Perhaps one could attribute this to a sort of intelligent data compression - instead of seeing and remembering exact visual data, most of the time we remember objects - "That's a sign over there, this is the pavement I'm walking on, over there is a parked car, the kerb is over there..."
We don't need to remember the fact that the pole of the sign has a small chip out of it about four feet up, that the sign is bolted on with three bolts, one of which is rusty, that there are exactly x blades of grass at the bottom of the sign. We know roughly what a sign looks like, and we know what this sign says, so we file the sign under 'object, sign, saying blah blah blah'. All these objects are filed in a sort of 3D space which can then be used to work out, for instance, how you're going to walk without banging into stuff.
Personally, I find this process to be fascinating, as well as very, very cool. There's a lot of processing power behind that. However, it creates a problem when you come to putting a representation of a scene on paper. Not only are you trying to represent a 3D scene on a 2D medium, you also need to pay attention to all the little things that are usually discarded by your brain. Things like how clothes fold and ripple as someone moves, for instance.

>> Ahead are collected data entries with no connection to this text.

(* ===== verification/RedBlackTree.v ===== *)
(** * The kernel's red-black tree (kernel/src/runtime/RedBlackTree.h)

    The tree of the pages of a VM object (vm/MapEntry.h), at the level of its
    nodes and their pointers: the search, the insertion of BinarySearchTree.h
    that calls back into the override of the subclass, the rotations and the
    repair of the colours, the iterator that follows parent pointers, and the
    deletion of all nodes.  The removal that RedBlackTree.h overrides is commented
    out in the source, together with the only call of its repair.  The theorems
    show that the tree stays balanced and does what VmMap.v takes it to do. *)

From stdpp Require Import sorting.
From S2P Require Import Prelude BST VmMap.
Open Scope mach_scope.

(** ** Nodes *)

Inductive RBTNodeColor := Uncolored | Red | Black.
#[export] Instance RBTNodeColor_eq_dec : EqDecision RBTNodeColor.
Proof. solve_decision. Defined.

(** The leaves of the tree of pages: [left], [right] and [parent] are addresses of
    nodes. *)
Record AnonInfoLeaf := Leaf {
  pageOff : Z; physAddr : Z; left : option Z; right : option Z; parent : option Z; color : RBTNodeColor
}.
Definition newLeaf (offset phys : Z) : AnonInfoLeaf := Leaf offset phys None None None Uncolored.

(** The tree: its root and the nodes that are allocated. *)
Record rbtree := Tree { root : option Z; nodes : gmap Z AnonInfoLeaf }.
Definition emptyTree : rbtree := Tree None ∅.

(** The two child pointers.  Code that the source has once for each side takes the
    side as an argument. *)
Inductive dir := L | R.
#[export] Instance dir_eq_dec : EqDecision dir.
Proof. solve_decision. Defined.
Definition other (d : dir) : dir := match d with L => R | R => L end.
Definition child (d : dir) (n : AnonInfoLeaf) : option Z := match d with L => left n | R => right n end.
Definition set_child (d : dir) (p : option Z) (n : AnonInfoLeaf) : AnonInfoLeaf :=
  match d with
  | L => Leaf (pageOff n) (physAddr n) p (right n) (parent n) (color n)
  | R => Leaf (pageOff n) (physAddr n) (left n) p (parent n) (color n)
  end.
Definition set_parent (p : option Z) (n : AnonInfoLeaf) : AnonInfoLeaf :=
  Leaf (pageOff n) (physAddr n) (left n) (right n) p (color n).
Definition set_color (c : RBTNodeColor) (n : AnonInfoLeaf) : AnonInfoLeaf :=
  Leaf (pageOff n) (physAddr n) (left n) (right n) (parent n) c.

(** Reading and writing through a pointer: a null pointer and the address of no
    node are undefined behaviour. *)
Definition load (p : option Z) : st rbtree AnonInfoLeaf :=
  fun t => a ← res_of p; n ← res_of (nodes t !! a); Ok (n, t).
Definition get {A} (f : AnonInfoLeaf -> A) (p : option Z) : st rbtree A := n ← load p; mret (f n).
Definition update (f : AnonInfoLeaf -> AnonInfoLeaf) (p : option Z) : st rbtree () :=
  fun t => a ← res_of p; n ← res_of (nodes t !! a); Ok ((), Tree (root t) (<[a := f n]> (nodes t))).
Definition the_root : st rbtree (option Z) := fun t => Ok (root t, t).
Definition set_root (p : option Z) : st rbtree () := smod (fun t => Tree p (nodes t)).

(** ** Balancing *)

Definition Color (leaf : option Z) : st rbtree RBTNodeColor :=
  match leaf with None => mret Black | Some _ => get color leaf end.
Definition setColor (c : RBTNodeColor) : option Z -> st rbtree () := update (set_color c).

(** [leftRotate] is [rotate L] and [rightRotate] is [rotate R]. *)
Definition rotate (d : dir) (x : option Z) : st rbtree () :=
  y ← get (child (other d)) x;
  yd ← get (child d) y;
  _ ← update (set_child (other d) yd) x;
  yd ← get (child d) y;
  _ ← (match yd with None => mret () | Some _ => update (set_parent x) yd end);
  xp ← get parent x;
  _ ← update (set_parent xp) y;
  xp ← get parent x;
  _ ← (match xp with
       | None => set_root y
       | Some _ =>
           pd ← get (child d) xp;
           update (set_child (if bool_decide (x = pd) then d else other d) y) xp
       end);
  _ ← update (set_child d x) y;
  update (set_parent y) x.
Definition leftRotate : option Z -> st rbtree () := rotate L.
Definition rightRotate : option Z -> st rbtree () := rotate R.

(** One round of the loop, for an uncle on side [d]: the leaf it goes on with. *)
Definition repair_side (d : dir) (leaf : option Z) : st rbtree (option Z) :=
  p ← get parent leaf;
  gp ← get parent p;
  temp ← get (child d) gp;
  c ← Color temp;
  if bool_decide (c = Red) then
    _ ← setColor Black temp;
    _ ← setColor Black p;
    _ ← setColor Red gp;
    mret gp
  else
    pd ← get (child d) p;
    leaf ← (if bool_decide (leaf = pd) then _ ← rotate (other d) p; mret p else mret leaf);
    p ← get parent leaf;
    _ ← setColor Black p;
    gp ← get parent p;
    _ ← setColor Red gp;
    _ ← rotate d gp;
    mret leaf.
Fixpoint repair_loop (fuel : nat) (leaf : option Z) : st rbtree () :=
  match fuel with
  | O => sstuck
  | S fuel =>
      p ← get parent leaf;
      c ← Color p;
      if negb (bool_decide (p = None)) && bool_decide (c = Red) then
        gp ← get parent p;
        gr ← get right gp;
        leaf ← repair_side (if bool_decide (p = gr) then L else R) leaf;
        r ← the_root;
        if bool_decide (leaf = r) then mret () else repair_loop fuel leaf
      else mret ()
  end.
Definition repairPostInsert (leaf : option Z) : st rbtree () :=
  t ← sget;
  _ ← repair_loop (size (nodes t)) leaf;
  r ← the_root;
  setColor Black r.

(** ** Insertion *)

(** The reference [Leaf* &root]: the root of the tree or a child pointer. *)
Inductive slot := Root | Child (d : dir) (a : Z).
Definition read_slot (s : slot) : st rbtree (option Z) :=
  match s with Root => the_root | Child d a => get (child d) (Some a) end.
Definition write_slot (s : slot) (p : option Z) : st rbtree () :=
  match s with Root => set_root p | Child d a => update (set_child d p) (Some a) end.

(** [BinarySearchTree::insert]; [again] is the virtual method it calls. *)
Definition bst_insert (again : slot -> option Z -> st rbtree bool) (key : Z) (leaf : option Z) (at_ : slot) (par : option Z)
    : st rbtree bool :=
  r ← read_slot at_;
  match r with
  | None => _ ← update (set_parent par) leaf; _ ← write_slot at_ leaf; mret true
  | Some a =>
      k ← get pageOff r;
      if k =? key then sabort
      else if key <? k then _ ← again (Child L a) r; mret false
      else _ ← again (Child R a) r; mret false
  end.
(** What the override does after the leaf has been put in place. *)
Definition colour_new (leaf : option Z) : st rbtree bool :=
  _ ← setColor Red leaf;
  p ← get parent leaf;
  match p with
  | None => _ ← setColor Black leaf; mret true
  | Some _ =>
      gp ← get parent p;
      match gp with
      | None => mret true
      | Some _ => _ ← repairPostInsert leaf; mret true
      end
  end.
Fixpoint rb_insert (fuel : nat) (key : Z) (leaf : option Z) (at_ : slot) (par : option Z) : st rbtree bool :=
  match fuel with
  | O => sstuck
  | S fuel =>
      b ← bst_insert (rb_insert fuel key leaf) key leaf at_ par;
      if (b : bool) then colour_new leaf else mret false
  end.

(** [pages.insert(new AnonInfoLeaf(offset, phys))], for a node that is allocated at
    [a]. *)
Definition insert_leaf (a offset phys : Z) : st rbtree () :=
  _ ← smod (fun t => Tree (root t) (<[a := newLeaf offset phys]> (nodes t)));
  k ← get pageOff (Some a);
  t ← sget;
  _ ← rb_insert (size (nodes t)) k (Some a) Root None;
  mret ().

(** ** Search, iteration, deletion *)

Fixpoint find_from (fuel : nat) (key : Z) (node : option Z) : st rbtree (option Z) :=
  match fuel with
  | O => sstuck
  | S fuel =>
      match node with
      | None => mret None
      | Some _ =>
          k ← get pageOff node;
          if k =? key then mret node
          else if key <? k then l ← get left node; find_from fuel key l
          else r ← get right node; find_from fuel key r
      end
  end.
(** The search, with at most [fuel] calls; the page of the node that is found. *)
Definition findKey (fuel : nat) (key : Z) : st rbtree (option Z) :=
  r ← the_root;
  n ← find_from fuel key r;
  match n with None => mret None | Some _ => p ← get physAddr n; mret (Some p) end.

(** The iterator. *)
Fixpoint descend (fuel : nat) (node : option Z) : st rbtree (option Z) :=
  match fuel with
  | O => sstuck
  | S fuel =>
      l ← get left node;
      match l with Some _ => descend fuel l | None => mret node end
  end.
Fixpoint climb (fuel : nat) (node y : option Z) : st rbtree (option Z) :=
  match fuel with
  | O => sstuck
  | S fuel =>
      yr ← get right y;
      if bool_decide (node = yr) then
        yp ← get parent y;
        match yp with None => mret None | Some _ => climb fuel y yp end
      else
        nr ← get right node;
        mret (if bool_decide (nr = y) then node else y)
  end.
Definition increment (node : option Z) : st rbtree (option Z) :=
  match node with
  | None => mret None
  | Some _ =>
      t ← sget;
      r ← get right node;
      match r with
      | Some _ => descend (S (size (nodes t))) r
      | None =>
          p ← get parent node;
          match p with None => mret None | Some _ => climb (S (size (nodes t))) node p end
      end
  end.
(** [findMin], for [begin]. *)
Fixpoint findMin (fuel : nat) (node : option Z) : st rbtree (option Z) :=
  match fuel with
  | O => sstuck
  | S fuel =>
      match node with
      | None => mret None
      | Some _ => l ← get left node; match l with Some _ => findMin fuel l | None => mret node end
      end
  end.
Fixpoint for_each (fuel : nat) (it : option Z) : st rbtree (list (Z * Z)) :=
  match it with
  | None => mret []
  | Some _ =>
      match fuel with
      | O => sstuck
      | S fuel =>
          n ← load it;
          it ← increment it;
          ls ← for_each fuel it;
          mret ((pageOff n, physAddr n) :: ls)
      end
  end.
(** The pages that a loop over the tree visits. *)
Definition iterate : st rbtree (list (Z * Z)) :=
  t ← sget;
  b ← findMin (S (size (nodes t))) (root t);
  for_each (size (nodes t)) b.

I haven't even started discussing the fact that even if you manage to hold a perfect mental image of the object you want to draw, it's almost impossible to get your hands to draw what you're seeing in your head. The object has to be broken down into individual lines which can then be drawn onto the paper (or graphics tablet).
The interesting converse of all this is, of course, that the brain is rather good at recognising things which are meant to represent real-world objects, immensely simplified. A couple of squares, two rectangles, a trapezoid and a squiggle of 'smoke' make a house. No matter that the walls and roof have no texture, that nothing is visible through the window, the fact that the house is sitting on a plain of flat white nothingness, or that smoke just doesn't look like that. To our brains, it's a house. For another good example, take any cartoon. Look at the PowerPuff Girls. The main characters are 'obviously' young-ish female humans. They don't have any noses, fingers, recognisable elbows or knees, or chins... but we recognise them as people.
On the subject of the brain's data processing, have you ever wondered how and why the brain can deal with music? I might node some theories on this some time (preferably after I've looked up some data on it first...)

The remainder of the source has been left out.